Robert Laurenson, Joint Chair of the BMA Junior Doctors Committee, told  News Line: ‘This is our 10th strike action in this round.

‘The Secretary of State offered to meet us and said that she had another offer for us.

‘But 20 days later it was a junior minister who came to tell us there was no further offer available.

‘We offered to suspend the strikes in exchange for more time.

‘However, the Secretary of State declined.

‘We have to conclude that the government don’t want to end the strikes.

‘Waiting lists are going up but pay is going down.

‘Our mandate runs out soon and we will be re-balloting.

‘The results of the ballot will be in on 20th March and we expect a result in favour of further action.

‘Our position is that we will continue our action until we get a credible offer.

‘The Treasury has actually had an increase in revenue, and the tax burden is the highest it’s been for many years, so they can’t argue that it’s unaffordable.’

Another junior doctor, Hannah Knowles, said: ‘They need to re-negotiate again. It’s about the retention of staff.

‘When I qualified in 2010, my pay wasn’t bad, but it hasn’t increased since then.

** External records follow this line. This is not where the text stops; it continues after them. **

(** C8, as the code has it.  On a page where the label is rendered
    without spaces and the figure is printed twice,
    "Closingvalue$45,156.04$45,156.04", a Wells Fargo extractor always
    finds a value, whatever precedes and follows the label.  The
    extractor of the combined script returns 45156.04, the first
    numeral without its thousands separator and not a number made of
    both figures, when no collapsed label with an amount starts before
    this one on the page.  The extractor of the single-institution
    script returns 45156.04 under the same condition when, moreover,
    the page has no spaced label with an amount.  On the label alone
    both return 45156.04. *)
Theorem collapsed_label_value :
  (forall pre post : text,
      ~ starts_before joined_piece (List.length pre)
          (pre ++ collapsed_label ++ post) ->
      WFAParser.extract_closing_value (Some (pre ++ collapsed_label ++ post))
      = Some (4515604 # 100)%Q)
  /\ (forall pre post : text,
         ~ starts_before joined_piece (List.length pre)
             (pre ++ collapsed_label ++ post) ->
         ~ has_piece spaced_piece (pre ++ collapsed_label ++ post) ->
         Final.extract_closing_value
           (Some (pre ++ collapsed_label ++ post))
         = Some (4515604 # 100)%Q)
  /\ (forall pre post : text,
         WFAParser.extract_closing_value
           (Some (pre ++ collapsed_label ++ post)) <> None
         /\ Final.extract_closing_value
              (Some (pre ++ collapsed_label ++ post)) <> None)
  /\ WFAParser.extract_closing_value (Some collapsed_label)
     = Some (4515604 # 100)%Q
  /\ Final.extract_closing_value (Some collapsed_label)
     = Some (4515604 # 100)%Q
  /\ (4515604 # 100 == 45156.04)%Q.
Proof.
  assert (forall v, (0 <= v)%Q -> (fun value => Qleb 0 value) v = true) as V
      by (intros v; apply Qleb_true).
  assert (forall pre post,
             WFAParser.extract_closing_value
               (Some (pre ++ collapsed_label ++ post))
             = first_value (fun value => Qleb 0 value) WFAParser.patterns
                           (pre ++ collapsed_label ++ post)) as EW
      by (intros pre post; now destruct pre).
  assert (forall pre post,
             Final.extract_closing_value
               (Some (pre ++ collapsed_label ++ post))
             = first_value (fun value => Qleb 0 value) Final.patterns
                           (pre ++ collapsed_label ++ post)) as EF.
  { intros pre post.
    rewrite <- (@try_patterns_first_value Final.patterns _
                  final_patterns_capture).
    now destruct pre. }
  split; [|split; [|split; [|repeat split; reflexivity]]].
  - intros pre post N. rewrite EW.
    destruct (label_found pre post N) as [st [H G]].
    destruct (proj2 (@first_value_first_match _ WFAParser.patterns
                       (pre ++ collapsed_label ++ post)
                       wfa_patterns_capture V)
                [] (hd Eps WFAParser.patterns) (tl WFAParser.patterns) st
                eq_refl (fun q (I : In q []) => match I with end) H)
      as [g [v [G' [F ->]]]].
    rewrite G in G'. injection G' as <-.
    vm_compute in F. now injection F as <-.
  - intros pre post N NS. rewrite EF.
    destruct (label_found pre post N) as [st [H G]].
    assert (forall q, In q (firstn 2 Final.patterns) ->
                      re_search true q (pre ++ collapsed_label ++ post)
                      = None) as Z.
    { intros q [<- | [<- | []]].
      - exact (@search_none true _ spaced_piece _ spaced_first_sound NS).
      - exact (@search_none true _ spaced_piece _ spaced_second_sound NS). }
    destruct (proj2 (@first_value_first_match _ Final.patterns
                       (pre ++ collapsed_label ++ post)
                       final_patterns_capture V)
                (firstn 2 Final.patterns) (nth 2 Final.patterns Eps)
                (skipn 3 Final.patterns) st eq_refl Z H)
      as [g [v [G' [F ->]]]].
    rewrite G in G'. injection G' as <-.
    vm_compute in F. now injection F as <-.
  - intros pre post. pose proof (label_matches pre post) as M. split.
    + rewrite EW. intros Z.
      pose proof (proj1 (proj1 (@first_value_first_match _
                                  WFAParser.patterns _
                                  wfa_patterns_capture V)) Z) as Z'.
      apply M, Z'. now left.
    + rewrite EF. intros Z.
      pose proof (proj1 (proj1 (@first_value_first_match _
                                  Final.patterns _
                                  final_patterns_capture V)) Z) as Z'.
      apply M. apply (Z' (nth 2 Final.patterns Eps)).
      right. right. now left.
Qed.

Lemma collapsed_label_value_witness :
  WFAParser.extract_closing_value
    (Some (txt "Account " ++ collapsed_label ++ txt " Cash"))
  = Some (4515604 # 100)%Q.
Proof.
  apply (proj1 collapsed_label_value).
  apply (proj1 (@match_starts_in_spec true (hd Eps WFAParser.patterns)
                  joined_piece joined_pattern_sound
                  (fun bef s aft => @joined_pattern_complete bef s aft None)
                  (txt "Account ") (collapsed_label ++ txt " Cash") [])).
  reflexivity.
Defined.
(** * PV plant performance analysis: a model of [sistemwarning.py]

    The program reads three kinds of spreadsheets (irradiance sensor "EM",
    revenue meter "RM", inverter output), joins them on the column
    ['Start Time'], derives the Performance Ratio (PR) of every joined
    interval, labels it, and summarises the efficiency of every inverter.

    The numeric columns are pandas [float64] columns, so the numbers of this
    development are IEEE 754 binary64 values, computed with the executable
    specification of the Standard Library ([SpecFloat], precision 53,
    maximal exponent 1024, rounding to nearest even).  Integer columns and
    integer literals take part in float arithmetic through their exact
    conversion. *)

From Stdlib Require Import ZArith List Bool String Lia PeanoNat.
From Stdlib Require Import Floats.SpecFloat.
Import ListNotations.

Set Implicit Arguments.

(** ** Binary64 numbers *)

Definition float : Type := spec_float.

Module F64.

Definition prec : Z := 53.
Definition emax : Z := 1024.

Definition mul : float -> float -> float := SFmul prec emax.
Definition div : float -> float -> float := SFdiv prec emax.
Definition add : float -> float -> float := SFadd prec emax.

(** Python's [x < y], [x <= y], [x == y], [x >= y], [x > y] on floats:
    every comparison with a NaN is [False]. *)
Definition ltb (x y : float) : bool := SFltb x y.
Definition leb (x y : float) : bool := SFleb x y.
Definition eqb (x y : float) : bool := SFeqb x y.
Definition geb (x y : float) : bool := SFleb y x.
Definition gtb (x y : float) : bool := SFltb y x.

(** The float of an integer (exact below 2^53). *)
Definition of_Z (n : Z) : float := binary_normalize prec emax n 0 false.

(** The float denoted by the decimal literal [n/d], e.g. [dec 75 100] for
    [0.75]: the quotient of two exact integers, rounded once. *)
Definition dec (n d : Z) : float := div (of_Z n) (of_Z d).

Definition zero : float := S754_zero false.
Definition nan : float := S754_nan.
Definition pinf : float := S754_infinity false.
Definition ninf : float := S754_infinity true.

Definition is_nan (x : float) : bool :=
  match x with S754_nan => true | _ => false end.

Definition is_finite (x : float) : bool :=
  match x with
  | S754_zero _ | S754_finite _ _ _ => true
  | _ => false
  end.

(** Structural equality of representations. *)
Definition same (x y : float) : bool :=
  match x, y with
  | S754_zero a, S754_zero b => Bool.eqb a b
  | S754_infinity a, S754_infinity b => Bool.eqb a b
  | S754_nan, S754_nan => true
  | S754_finite a m e, S754_finite b n f =>
      Bool.eqb a b && Pos.eqb m n && Z.eqb e f
  | _, _ => false
  end.

End F64.

(** ** Constants of the module *)

(** [PV_CAPACITY = 2.06] (MWp), [PR_THRESHOLD = 0.75],
    [INVERTER_EFF_THRESHOLD = 0.90]. *)
Definition PV_CAPACITY : float := F64.dec 206 100.
Definition PR_THRESHOLD : float := F64.dec 75 100.
Definition INVERTER_EFF_THRESHOLD : float := F64.dec 90 100.

(** ** Spreadsheets and data frames *)

(** A cell of a sheet as pandas hands it over: empty (NaN), a number, a text
    or a date-time (nanoseconds since the epoch). *)
Inductive Cell : Type :=
| Blank
| Number (x : float)
| Text (s : string)
| Time (t : Z).

(** A sheet is the list of its physical rows; a workbook names its sheets. *)
Definition Sheet : Type := list (list Cell).
Definition Workbook : Type := list (string * Sheet).

(** What [pd.ExcelFile(f).parse(name)] returns: the first physical row gives
    the column labels, the other rows are the data. *)
Record DataFrame : Type := {
  columns : list Cell;
  rows : list (list Cell)
}.
(** * Pivot-table engine of pivot.ts: a shallow embedding and its properties

    The engine is [createPivotTable] with its three helpers
    [getUniqueValues], [matchesGroup] and [aggregateValues].  It is written
    against a handful of JavaScript built-ins (Array.prototype.join, Set,
    Array.prototype.sort, parseFloat, Math.min, Math.max, the [||] operator
    on numbers).  Module [JS] models those built-ins as ECMAScript defines
    them; module [Pivot] is the translation of pivot.ts as a function of
    its two arguments; module [Imp] is the same program with its objects
    in a store, for what a call does to them.  Module [Index] is the part
    of index.ts that turns board items into records, and module [View]
    the table component of PivotTable.tsx.

    Numbers are IEEE 754 binary64 values (Rocq's primitive [float]).
    Strings are [string]; a character stands for one code unit (below 256)
    and strings are ordered by code unit, which is [String.compare].
    A record is a finite map from field names to the values of its own
    properties; it inherits the properties of Object.prototype, as every
    plain object does.  [data] is never null here (the source also
    returns the empty result for a null argument). *)

From Stdlib Require Import ZArith Floats List String Ascii Bool Lia.
From stdpp Require Import base decidable option list sorting gmap strings pretty.
(** * Three-point curve measurement: sampling and arc length

    A shallow embedding of the curve tool of the measurement toolbox
    ([src/scripts/threePointsCurve.js] and its [EntityCollection] variant
    [src/scripts/ThreePointsCurve.js]): the left-click handler that collects
    three picked positions, [createCurvePoints], which samples a spline
    through them, and [measureCurveDistance], which adds up the lengths of
    the sampled segments.

    JavaScript numbers are read as real numbers: every statement below is
    about exact arithmetic, not about the rounding of IEEE doubles. *)

From Stdlib Require Import Reals Lra Lia ZArith List Psatz.
Import ListNotations.
Open Scope R_scope.

(** ** JavaScript built-ins used by the scripts *)

Module JS.

(** [Math.round]: the nearest integer, halves going up. *)
Definition Math_round (x : R) : Z := Zfloor (x + / 2).

(** [Math.max] on two integral numbers. *)
Definition Math_max (a b : Z) : Z := Z.max a b.

(** [Array.from({ length }, (_, i) => mapFn(i))]: [ToLength] turns a
    length that is zero or negative into the empty array. *)
Definition Array_from {A : Type} (length : Z) (mapFn : nat -> A) : list A :=
  map mapFn (seq 0 (Z.to_nat length)).

(** [arr[i]]: [undefined] outside the array. *)
Definition index {A : Type} (arr : list A) (i : nat) : option A :=
  nth_error arr i.

(** [arr.reduce(callback, initialValue)]: the callback is handed the
    accumulator, the current element, its index and the whole array.  A
    callback that throws ([None]) aborts the fold. *)
Fixpoint reduce_from {A B : Type}
    (callback : B -> A -> nat -> list A -> option B)
    (arr rest : list A) (i : nat) (acc : B) : option B :=
  match rest with
  | [] => Some acc
  | currentValue :: rest' =>
      match callback acc currentValue i arr with
      | Some acc' => reduce_from callback arr rest' (S i) acc'
      | None => None
      end
  end.

Definition reduce {A B : Type}
    (callback : B -> A -> nat -> list A -> option B)
    (initialValue : B) (arr : list A) : option B :=
  reduce_from callback arr arr 0%nat initialValue.

End JS.

(** ** The part of the Cesium library the scripts call

    The library is imported by the scripts and is not among the sources;
    what they call of it is modelled here. *)

Module Cesium.

Module Cartesian3.

(** Modelled from the spec: [Cesium.Cartesian3], the Point3D of section 3,
    three real coordinates in a shared Cartesian frame. *)
Record t : Type := mk { x : R; y : R; z : R }.

Definition add (left right : t) : t :=
  mk (x left + x right) (y left + y right) (z left + z right).

Definition subtract (left right : t) : t :=
  mk (x left - x right) (y left - y right) (z left - z right).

‘On top of that, there have been changes to our pension scheme. Junior doctors used to get free accommodation for the first year. That’s been taken away.

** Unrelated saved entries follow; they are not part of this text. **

(** C7 as stated fails: with [mu] of length 3, the all-zeros 2 x 2
    covariance and [y] of shape (4, 2) the shapes are inconsistent, yet the
    call ends with the singular-matrix error of the inversion, which runs
    before any contraction. *)
Lemma log_pdf_mismatch_singular_first :
  length [1; 2; 3] <> size0 zeros2 /\
  log_pdf true [1; 2; 3] zeros2
    (matrix 4 2 [[1; 0]; [0; 1]; [1; 0]; [0; 1]]) = Err SingularMatrix /\
  log_pdf true [1; 2; 3] zeros2
    (matrix 4 2 [[1; 0]; [0; 1]; [1; 0]; [0; 1]]) <> Err DimensionMismatch.
Proof.
  assert (H : log_pdf true [1; 2; 3] zeros2
                (matrix 4 2 [[1; 0]; [0; 1]; [1; 0]; [0; 1]]) =
              Err SingularMatrix).
  { apply log_pdf_inv_error, linalg_inv_singular;
      [reflexivity | exact zeros2_not_invertible]. }
  split; [simpl; lia | ]. split; [exact H | ].
  rewrite H. discriminate.
Qed.

(** C7, amended: with a square, invertible covariance of dimension [n] the
    call ends with the shape error exactly when the length of [mu] or the
    number of columns of [y] does not broadcast against [n]; [pdf] then ends
    with the same error. *)
Theorem log_pdf_dimension_mismatch (validate_args : bool) (mu : list R)
  (covariance y : Tensor2) :
  size0 covariance = size1 covariance ->
  invertible covariance ->
  (~ compatible (length mu) (size0 covariance) \/
   ~ compatible (size0 covariance) (size1 y) <->
   log_pdf validate_args mu covariance y = Err DimensionMismatch) /\
  (log_pdf validate_args mu covariance y = Err DimensionMismatch ->
   pdf validate_args mu covariance y = Err DimensionMismatch).
Proof.
  intros Hsq Hinv.
  destruct (linalg_inv_invertible covariance Hsq Hinv) as [p Hp].
  split; [split | ].
  - now apply log_pdf_incompatible with (precision := p).
  - intros H.
    destruct (compatible_dec (length mu) (size0 covariance)) as [Hm | Hm];
      [ | now left ].
    destruct (compatible_dec (size0 covariance) (size1 y)) as [Hy | Hy];
      [ | now right ].
    destruct (log_pdf_compatible validate_args _ _ _ _ Hp Hm Hy)
      as (q1 & q2 & q3 & E).
    rewrite E in H.
    destruct (validate_args && existsb is_nan _); discriminate.
  - intros H. unfold pdf. now rewrite H.
Qed.

Lemma eye3_invertible : invertible eye3.
Proof.
  exists delta. apply identity_is_inverse, eye3_identity.
Qed.

Lemma eye2_invertible : invertible eye2.
Proof.
  exists delta. apply identity_is_inverse, eye2_identity.
Qed.

(** [mu] of length 3, the 3 x 3 identity covariance and [y] of shape
    (4, 2). *)
Lemma log_pdf_dimension_mismatch_witness :
  log_pdf true [1; 2; 3] eye3
    (matrix 4 2 [[1; 0]; [0; 1]; [1; 0]; [0; 1]]) = Err DimensionMismatch.
Proof.
  apply (proj1 (log_pdf_dimension_mismatch true [1; 2; 3] eye3
           (matrix 4 2 [[1; 0]; [0; 1]; [1; 0]; [0; 1]])
           eq_refl eye3_invertible)).
  right. unfold compatible. simpl. lia.
Defined.

(** A dimension of size 1 is broadcast by the contractions: with [mu] of
    length 1, the 2 x 2 identity covariance and [y = [[1, 0]]] the call
    raises nothing, although the length of [mu] is not the dimension of the
    covariance. *)
Lemma log_pdf_broadcasts_size_1 :
  length [0] <> size0 eye2 /\
  exists l, log_pdf true [0] eye2 (matrix 1 2 [[1; 0]]) = Ok (Vec l).
Proof.
  split; [simpl; lia | ].
  destruct (linalg_inv_identity eye2 2 eq_refl eq_refl eye2_identity)
    as (p & Hinv & Hp).
  destruct (linalg_inv_Ok _ _ Hinv) as (_ & Hp0 & Hp1 & _).
  change (size0 eye2) with 2%nat in Hp0, Hp1.
  assert (H1 : exists q1, einsum_i_ij_j [0] p [0] = Ok (Scalar (Fin q1))).
  { unfold einsum_i_ij_j. rewrite Hp0, Hp1. simpl. eauto. }
  destruct H1 as [q1 H1].
  assert (H2 : einsum_i_ij_jE [0] p (transpose (matrix 1 2 [[1; 0]])) =
               Ok (Vec (map (fun k => Fin 0) (seq 0 1)))).
  { unfold einsum_i_ij_jE. rewrite Hp0, Hp1. simpl.
    unfold bidx, vget. simpl. do 3 f_equal. f_equal. lra. }
  assert (H3 : einsum_Ei_ij_jE (matrix 1 2 [[1; 0]]) p
                 (transpose (matrix 1 2 [[1; 0]])) =
               Ok (Vec (map (fun k => Fin 1) (seq 0 1)))).
  { unfold einsum_Ei_ij_jE. rewrite Hp0, Hp1. simpl.
    unfold bidx. simpl. do 3 f_equal. f_equal.
    rewrite !Hp by lia. unfold delta. simpl. lra. }
  rewrite (log_pdf_eval true [0] eye2 (matrix 1 2 [[1; 0]]) p q1
             (fun _ => 0) (fun _ => 1) 1 Hinv H1 H2 H3).
  rewrite existsb_is_nan_false.
  - simpl. eauto.
  - intros k _. rewrite alpha_at_pos by lra. discriminate.
Qed.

‘Medical cases are more complicated and there are staff shortages. Anyone qualifying now is even worse off.’

Sarah, who works in Newcastle, and Rebecca, also on the picket line, said: ‘We will be here until we get a proper offer.

‘We want the NHS to survive and develop into the future. The pay and conditions of staff is an important part of that.

‘Whoever wins the election needs to make sure that the pay of NHS workers is increased.’

Junior doctor Abigail told News Line: ‘I think we should keep up local pickets to give the public a chance to talk to junior doctors. The media headlines report that we get high salaries so why do we need more money.

‘But most of us took out huge loans to get qualified and repayments take 10% of our wages, then professional fees are over £1,000.

‘A doctor’s job is so energy consuming and we are so time-poor we don’t have time to budget well or plan meals in an efficient way.

‘Sometimes you are working 12-hour shifts back to back and have no time to sort out your life and you do need a bit more money then.

‘A while ago Sunak was going on about training more medical students, but we have got medical students getting degrees who cannot get a job because there are not enough training jobs.

‘They have sold the student debt to private companies and the interest rate has gone up. I have got £82,000 of student debt and the interest has gone up from £1,500 to £3,000.’